** Input records follows **
(** X18: POST /messages with [text] or [userId] missing or empty is
    answered 400 and writes nothing. *)
Theorem message_post_requires (users : list User.t) (rows : messageService.table)
    (newId : string) (createdAt : Z) (body : MessageInput) :
  present (msg_text body) = false \/ present (msg_userId body) = false ->
  messageRouter.post users rows newId createdAt body
  = (replyError 400 (Some false) "Text and userId are required", rows).
Proof.
  unfold messageRouter.post. intros [H | H]; rewrite H; simpl; [reflexivity|].
  now rewrite orb_true_r.
Qed.

Lemma message_post_requires_witness :
  messageRouter.post Sample.users Fixture.messages "m9" 50 (Fixture.said "" None)
  = (replyError 400 (Some false) "Text and userId are required", Fixture.messages).
Proof.
  apply (message_post_requires Sample.users Fixture.messages "m9" 50
           (Fixture.said "" None)).
  left. reflexivity.
Defined.

(** X19: POST /messages with a non-empty [text] and the id of a stored
    user answers 201 and appends one message with that text and user; its
    role is [user] whatever role the body names. *)
Theorem message_post_creates (users : list User.t) (rows : messageService.table)
    (newId : string) (createdAt : Z) (body : MessageInput) (u : string)
    (usr : User.t) :
  present (msg_text body) = true ->
  msg_userId body = Some u -> u <> "" ->
  Prisma.findUnique User.id users u = Some usr ->
  exists m,
    messageRouter.post users rows newId createdAt body
    = (replyData 201 m, (rows ++ [m])%list)
    /\ Message.role m = "user"
    /\ msg_text body = Some (Message.text m)
    /\ Message.userId m = u
    /\ Message.id m = newId /\ Message.createdAt m = createdAt.
Proof.
  unfold messageRouter.post, messageService.create, userExists.
  intros H1 Hu Hne Hf. apply truthy_true in Hne.
  rewrite H1, Hu. simpl. rewrite Hne, Hf. simpl.
  destruct (msg_text body) as [t|]; [|discriminate].
  eexists. split; [reflexivity|]. simpl. repeat split.
Qed.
** End of Input records **
▶ Task to carry out: Write out again, exactly, the lines from the one holding "present (msg_text body) = true ->" through the end of the listing, with both ends included.

▶ Output:
  present (msg_text body) = true ->
  msg_userId body = Some u -> u <> "" ->
  Prisma.findUnique User.id users u = Some usr ->
  exists m,
    messageRouter.post users rows newId createdAt body
    = (replyData 201 m, (rows ++ [m])%list)
    /\ Message.role m = "user"
    /\ msg_text body = Some (Message.text m)
    /\ Message.userId m = u
    /\ Message.id m = newId /\ Message.createdAt m = createdAt.
Proof.
  unfold messageRouter.post, messageService.create, userExists.
  intros H1 Hu Hne Hf. apply truthy_true in Hne.
  rewrite H1, Hu. simpl. rewrite Hne, Hf. simpl.
  destruct (msg_text body) as [t|]; [|discriminate].
  eexists. split; [reflexivity|]. simpl. repeat split.
Qed.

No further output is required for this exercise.